Click-designed vanilloid-triazole conjugates as dual inhibitors of AChE and Aβ aggregation

Marwa Elsbaey; Yasuhiro Igarashi; Mahmoud A A Ibrahim; Eman Elattar

doi:10.1039/d2ra07539c

Click-designed vanilloid-triazole conjugates as dual inhibitors of AChE and Aβ aggregation

RSC Adv. 2023 Jan 19;13(5):2871-2883. doi: 10.1039/d2ra07539c. eCollection 2023 Jan 18.

Authors

Marwa Elsbaey¹, Yasuhiro Igarashi², Mahmoud A A Ibrahim^{3

4}, Eman Elattar¹

Affiliations

¹ Pharmacognosy Department, Faculty of Pharmacy, Mansoura University Mansoura 35516 Egypt marwaelsebay1611@mans.edu.eg.
² Biotechnology Research Center and Department of Biotechnology, Toyama Prefectural University 5180 Kurokawa, Imizu Toyama 939-0398 Japan.
³ Computational Chemistry Laboratory, Chemistry Department, Faculty of Science, Minia University 61519 Egypt.
⁴ School of Health Sciences, University of KwaZulu-Natal Westville Durban 4000 South Africa.

Abstract

Based on their reported neuroprotective properties, vanilloids provide a good starting point for the synthesis of anti-Alzheimer's disease (AD) agents.

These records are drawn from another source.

(* ===== verification/Cli.v ===== *)
(** * The command-line client — src/cmd/rabi

    Every command as a function of its flags and arguments, the machine it
    runs on ([Login]), the network and the control plane it talks to: the
    handlers of [Api] behind the interceptor of [Auth].  The result is what is
    printed, the error that makes it exit with 1, and the next machine and
    database.  protojson, the YAML converter and what [Login] takes as
    arguments are arguments. *)

From S2P Require Import Prelude Float64 GoLib Csv Fmt Phase Database JobStore Tables Lifecycle Auth Admission Api ApiProps Views Filter Registry Operator Evidence Login.

(** ** A command *)

Inductive cli_error := Local (msg : string) | Call (e : rpc_error).

Record run_out (A : Type) := mkOut {
  stdout : string; stderr : string; outcome : result cli_error A; machine_after : machine; base : db }.
#[global] Arguments mkOut {A}.
#[global] Arguments stdout {A}.
#[global] Arguments stderr {A}.
#[global] Arguments outcome {A}.
#[global] Arguments machine_after {A}.
#[global] Arguments base {A}.

Abbreviation cli A := (machine -> db -> run_out A).

Definition cret {A} (a : A) : cli A := fun m d => mkOut "" "" (Ok a) m d.
Definition cfail {A} (e : cli_error) : cli A := fun m d => mkOut "" "" (Err e) m d.
Definition local {A} (r : result string A) : cli A := fun m d =>
  mkOut "" "" (match r with Ok a => Ok a | Err e => Err (Local e) end) m d.
Definition print (s : string) : cli unit := fun m d => mkOut s "" (Ok tt) m d.
Definition warn (s : string) : cli unit := fun m d => mkOut "" s (Ok tt) m d.

Definition cbind {A B} (c : cli A) (k : A -> cli B) : cli B := fun m d =>
  let r := c m d in
  match r.(outcome) with
  | Err e => mkOut r.(stdout) r.(stderr) (Err e) r.(machine_after) r.(base)
  | Ok a =>
      let r' := k a r.(machine_after) r.(base) in
      mkOut (r.(stdout) +:+ r'.(stdout)) (r.(stderr) +:+ r'.(stderr)) r'.(outcome) r'.(machine_after) r'.(base)
  end.

Notation "'cmd?' x := m 'in' k" := (cbind m (fun x => k))
  (at level 10, x pattern, m at level 100, k at level 200) : rabi_scope.

(** [main]: an error goes to standard error and the process exits with 1. *)
Definition main {A} (text : cli_error -> string) (c : cli A) (m : machine) (d : db) : run_out Z :=
  let r := c m d in
  match r.(outcome) with
  | Ok _ => mkOut r.(stdout) r.(stderr) (Ok 0) r.(machine_after) r.(base)
  | Err e => mkOut r.(stdout) (r.(stderr) +:+ "rabi: " +:+ text e +:+ newline) (Ok 1) r.(machine_after) r.(base)
  end.

Definition envOr (value fallback : string) : string := if String.eqb value "" then fallback else value.

(** ** Texts *)

(** [lookup]: nested string-keyed maps, ["-"] when absent. *)
Fixpoint lookup_path (cur : any) (path : list string) : any :=
  match path with
  | [] => cur
  | p :: rest =>
      match cur with
      | JObj m => match m !! p with Some v => lookup_path v rest | None => JStr "-" end
      | _ => JStr "-"
      end
  end.
Definition lookup_ (d : doc) (path : list string) : any := lookup_path (JObj d) path.

Definition orDash (s : string) : string := if String.eqb s "" then "-" else s.

(** [truncate] cuts bytes. *)
Definition truncate (s : string) (n : nat) : string :=
  if Nat.leb (String.length s) n then s else String.substring 0 (n - 1) s +:+ "…".

(** [jobDetail]: the placement's reason, or the last condition's message. *)
Definition last_message (st : doc) : string :=
  match last (arr_or_nil (st !! "conditions")) with
  | Some c => str_or_empty (obj_or_nil (Some c) !! "message")
  | None => ""
  end.

Definition jobDetail (st : doc) : string :=
  let reason := str_or_empty (obj_or_nil (st !! "placement") !! "reason") in
  if negb (String.eqb reason "") then truncate reason 80
  else if negb (String.eqb (last_message st) "") then truncate (last_message st) 80 else "".

Definition phase_order : list string :=
  ["PENDING"; "SCHEDULED"; "SUBMITTED"; "RUNNING"; "SUCCEEDED"; "FAILED"; "CANCELLED"].

Definition phaseSummary (counts : gmap string Z) : string :=
  join (omap (fun p => let n := default 0 (counts !! p) in
                       if 0 <? n then Some (p +:+ " " +:+ itoa n) else None) phase_order) " · ".

(** [t.AsTime().Format(time.DateOnly)] and [time.DateTime]; a missing
    timestamp is the Unix epoch. *)
Definition unix_epoch : Z := date_utc 1970 1 1 0 0 0 0.
Definition date_only (t : option Z) : string := String.substring 0 10 (fmt_rfc3339 (default unix_epoch t)).
Definition date_time (t : option Z) : string :=
  date_only t +:+ " " +:+ String.substring 11 8 (fmt_rfc3339 (default unix_epoch t)).

(** [tsOrNil] of api/admin.go. *)
Definition ts_of (t : option Z) : option Z := match t with Some z => ts_or_nil z | None => None end.

(** The messages a command prints whole. *)
Inductive message :=
  | MJob (j : ProtoJob) | MJobs (r : ListJobsResponse) | MTargets (l : list Target) | MUsage (l : list UsageTotal)
  | MPrincipal (p : Principal) | MToken (plain : string) (t : TokenRecord) | MTokens (l : list TokenRecord)
  | MProject (p : ProjectRecord) | MProjects (l : list ProjectRecord) | MQuotas (l : list QuotaRecord).

(** ** Rows *)

Definition jobSummaryLine (j : ProtoJob) : list string :=
  let phase := str_or_empty (j.(PbStatus) !! "phase") in
  [j.(PbJobId); fmt_v (lookup_ j.(PbQuantumJob) ["metadata"; "name"]); j.(PbTenant);
   if String.eqb phase "" then "-" else phase].

Definition job_header : list string := ["JOB_ID"; "NAME"; "TENANT"; "PHASE"].

Definition fleet_row (j : ProtoJob) : list string :=
  [rune_prefix 8 j.(PbJobId) +:+ "…"; fmt_v (lookup_ j.(PbQuantumJob) ["metadata"; "name"]); j.(PbTenant);
   str_or_empty (j.(PbStatus) !! "phase"); orDash (str_or_empty (j.(PbStatus) !! "boundTarget")); jobDetail j.(PbStatus)].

In this context, nine new 1,2,3-triazole conjugates of vanilloids were synthesized via click chemistry. The compounds were tested for their effect on acetylcholine esterase (AChE) and amyloid-beta peptide (Aβ) aggregation. The triazole esters (E)-(1-(4-hydroxy-3-methoxybenzyl)-1H-1,2,3-triazol-4-yl)methyl 3-(4-hydroxy-3 methoxyphenyl)acrylate 9 and (1-(4-hydroxy-3-methoxybenzyl)-1H-1,2,3-triazol-4-yl)methyl-4-hydroxy-3-methoxybenzoate 8 displayed dual inhibitory activity for AChE and Aβ aggregation with IC₅₀ values of 0.47/0.31 μM and 1.2/0.95 μM, respectively, as compared to donepezil (0.27 μM) and tacrine (0.41 μM), respectively. The results showed that the triazole ester moiety is more favorable for the activity than the triazole ether moiety. This could be attributed to the longer length of the spacer between the two vanillyl moieties in the triazole esters. Furthermore, the binding affinities and modes of the triazole esters 9 and 8 were examined against AChE and Aβ utilizing a combination of docking predictions and molecular dynamics (MD) simulations. Docking computations revealed promising binding affinity of triazole esters 9 and 8 as potential AChE, Aβ40, and Aβ42 inhibitors with docking scores of -10.4 and -9.4 kcal mol^-1, -5.8 and -4.7 kcal mol^-1, and -3.3 and -2.9 kcal mol^-1, respectively. The stability and binding energies of triazole esters 9 and 8 complexed with AChE, Aβ40, and Aβ42 were measured and compared to donepezil and tacrine over 100 ns MD simulations. According to the estimated binding energies, compounds 9 and 8 displayed good binding affinities with AChE, Aβ42, and Aβ40 with average ΔG _binding values of -32.9 and -31.8 kcal mol^-1, -12.0 and -10.5 kcal mol^-1, and -20.4 and -16.6 kcal mol^-1, respectively. Post-MD analyses demonstrated high steadiness for compounds 9 and 8 with AChE and Aβ during the 100 ns MD course. This work suggests the triazole conjugate of vanilloids as a promising skeleton for developing multi-target potential AD therapeutics.